Güçlü güneş fırtınaları için en önemli hazırlık bu nedenle güvenilir ve zamanında tahmindir. Bir önlem olarak örneğin uydular kapatılabilir. ESA’nın uzay sondası Vigil, 2031’den itibaren tahmin çabalarına yardımcı olacak.
Uzaydaki gözlem konumundan, güneşe yandan bakacak ve yıldızımızda tehlikeli uzay havasına yol açabilecek süreçlerin ne zaman yaklaştığını Dünya’ya bağlı sondalardan daha erken fark edecek. MPS şu anda bu görev için Polarimetrik ve Manyetik Görüntüleyiciyi geliştiriyor.
Daha fazla bilgi:
Valeriy Vasilyev, Güneş benzeri yıldızlar yaklaşık olarak her yüzyılda bir süper parlama üretir.
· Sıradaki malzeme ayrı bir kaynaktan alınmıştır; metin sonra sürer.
(* ===== verification/Fetch.v ===== *)
(** Fetches from peers ([lib/shmq-dispatcher/src/fetch.rs]): runs of keys that land
    in the memory tier in a window of bytes, as a step system. A thread is the stack
    of what it still has to do, one entry per critical section or outside call of
    [issue] and [complete], so that the sections of different threads interleave.
    The dispatcher and the transfer endpoint answer as they like; the endpoint
    completes an accepted fetch at most once, at any time. *)

From S2P Require Import Prelude StoreBatch.

Module Fetch.
Import StoreBatch.
Local Open Scope Z_scope.

(** * State *)

Record FetchLimits := mkLimits {
  window_bytes : Z;
  inflight_limit : Z;
  max_keys : Z;
  mark_ttl : Z
}.

Record FetchCounters := mkCounters {
  requests : Z;
  keys_requested : Z;
  keys_started : Z;
  not_started : Z;
  hits : Z;
  bytes : Z;
  misses : Z;
  failed : Z;
  truncated : Z;
  window_waits : Z;
  lookup_hits_fetched : Z;
  fetched_unused : Z
}.

Record LocalSlot := mkSlot { addr : Z; slot_length : Z }.

Inductive EntryOutcome := HitMemoryTier | HitBlockTier | OMiss | OFailed.

Definition outcome_is_hit (o : EntryOutcome) : bool :=
  match o with HitMemoryTier | HitBlockTier => true | OMiss | OFailed => false end.

Abbreviation slots_t := (list (Z * LocalSlot)).

Record Run := mkRun {
  peer : list Z;
  queued : list (Z * Z);
  run_bytes : Z;
  run_inflight : Z;
  cut : bool
}.

Record State := mkState {
  runs : gmap Z Run;
  next_run : Z;
  keys : gmap Z Z;
  inflight_bytes : Z;
  waiting : list Z;
  marks : gmap Z (list Z * Z);
  counters : FetchCounters
}.

Definition default_state : State := mkState ∅ 0 ∅ 0 [] ∅ (mkCounters 0 0 0 0 0 0 0 0 0 0 0 0).

Definition set_counters (s : State) (c : FetchCounters) : State :=
  mkState (runs s) (next_run s) (keys s) (inflight_bytes s) (waiting s) (marks s) c.
Definition set_marks (s : State) (m : gmap Z (list Z * Z)) : State :=
  mkState (runs s) (next_run s) (keys s) (inflight_bytes s) (waiting s) m (counters s).
Definition set_runs (s : State) (rs : gmap Z Run) : State :=
  mkState rs (next_run s) (keys s) (inflight_bytes s) (waiting s) (marks s) (counters s).

Definition count_start (n started : Z) (c : FetchCounters) : FetchCounters :=
  mkCounters (requests c + 1) (keys_requested c + n) (keys_started c + started) (not_started c + (n - started))
    (hits c) (bytes c) (misses c) (failed c) (truncated c) (window_waits c) (lookup_hits_fetched c) (fetched_unused c).
Definition count_hit (len : Z) (c : FetchCounters) : FetchCounters :=
  mkCounters (requests c) (keys_requested c) (keys_started c) (not_started c) (hits c + 1) (bytes c + len)
    (misses c) (failed c) (truncated c) (window_waits c) (lookup_hits_fetched c) (fetched_unused c).
Definition count_no_hit (o : EntryOutcome) (c : FetchCounters) : FetchCounters :=
  let '(m, f) := match o with OMiss => (1, 0) | _ => (0, 1) end in
  mkCounters (requests c) (keys_requested c) (keys_started c) (not_started c) (hits c) (bytes c)
    (misses c + m) (failed c + f) (truncated c) (window_waits c) (lookup_hits_fetched c) (fetched_unused c).
Definition count_truncated (n : Z) (c : FetchCounters) : FetchCounters :=
  mkCounters (requests c) (keys_requested c) (keys_started c) (not_started c) (hits c) (bytes c) (misses c) (failed c)
    (truncated c + n) (window_waits c) (lookup_hits_fetched c) (fetched_unused c).
Definition count_waits (n : Z) (c : FetchCounters) : FetchCounters :=
  mkCounters (requests c) (keys_requested c) (keys_started c) (not_started c) (hits c) (bytes c) (misses c) (failed c)
    (truncated c) (window_waits c + n) (lookup_hits_fetched c) (fetched_unused c).
Definition count_marks (served unused : Z) (c : FetchCounters) : FetchCounters :=
  mkCounters (requests c) (keys_requested c) (keys_started c) (not_started c) (hits c) (bytes c) (misses c) (failed c)
    (truncated c) (window_waits c) (lookup_hits_fetched c + served) (fetched_unused c + unused).

(** * Starting a run *)

(** The keys before the first that a store has in flight or that is resident;
    [check] is the answer of the dispatcher. *)
Fixpoint candidates (pending : gset Z) (check : Z → bool) (ks : list (Z * Z)) : list (Z * Z) :=
  match ks with
  | [] => []
  | (key, size) :: ks =>
      if decide (key ∈ pending) then [] else if check key then [] else (key, size) :: candidates pending check ks
  end.

(** The candidates before the first that another run fetches become keys of run
    [id]. *)
Fixpoint claim_keys (id : Z) (ks : list (Z * Z)) (m : gmap Z Z) : list (Z * Z) * gmap Z Z :=
  match ks with
  | [] => ([], m)
  | (key, size) :: ks =>
      match m !! key with
      | Some _ => ([], m)
      | None => let '(q, m) := claim_keys id ks (<[key := id]> m) in ((key, size) :: q, m)
      end
  end.

(** The flags of the answer, and the new run if any key started. *)
Definition start (lim : FetchLimits) (p : list Z) (ks : list (Z * Z)) (pending : gset Z) (check : Z → bool) (s : State) :
    outcome (option (list bool * option Z) * State) :=
  let n := Z.of_nat (length ks) in
  if max_keys lim <? n then Ret (None, s) else
  let cs := candidates pending check ks in
  let id := next_run s in
  let '(q, m) := claim_keys id cs (keys s) in
  let started := replicate (length q) true ++ replicate (length ks - length q) false in
  let c := count_start n (Z.of_nat (length q)) (counters s) in
  match q with
  | [] => Ret (Some (started, None), mkState (runs s) id m (inflight_bytes s) (waiting s) (marks s) c)
  | _ =>
      id' ← add_w 64 id 1;
      Ret (Some (started, Some id),
        mkState (<[id := mkRun p q 0 0 false]> (runs s)) id' m (inflight_bytes s) (waiting s) (marks s) c)
  end.

(** * The request *)

(** [s.parse::<u16>()]: an optional sign and digits. *)
Fixpoint parse_digits (acc : Z) (bs : list Z) : option Z :=
  match bs with
  | [] => Some acc
  | b :: bs =>
      if (48 <=? b) && (b <=? 57) then
        let x := 10 * acc + (b - 48) in
        if x <? 2 ^ 16 then parse_digits x bs else None
      else None
  end.

Definition parse_u16 (bs : list Z) : option Z :=
  match bs with
  | [] | [43] | [45] => None
  | 43 :: bs => parse_digits 0 bs
  | _ => parse_digits 0 bs
  end.

(** [peer.rsplit_once(':')]. *)
Fixpoint rsplit_colon (bs : list Z) : option (list Z * list Z) :=
  match bs with
  | [] => None
  | b :: bs' =>
      match rsplit_colon bs' with
      | Some (host, port) => Some (b :: host, port)
      | None => if b =? 58 then Some ([], bs') else None
      end
  end.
Bilim (2024). DOI: 10.1126/science.adl5441. www.science.org/doi/10.1126/science.adl5441
Alıntı: Gözlemler, güneş benzeri yıldızların yüzyılda bir kez süper parlama yaydığını gösteriyor (2024, 12 Aralık) 15 Aralık 2024 tarihinde https://phys.org/news/2024-12-sun-stars-emit-superflares-century.html adresinden alınmıştır.
Bu belge telif hakkına tabidir. Özel çalışma veya araştırma amacıyla yapılan her türlü adil işlem dışında, yazılı izin alınmadan hiçbir kısmı çoğaltılamaz. İçerik yalnızca bilgilendirme amaçlı sağlanmıştır.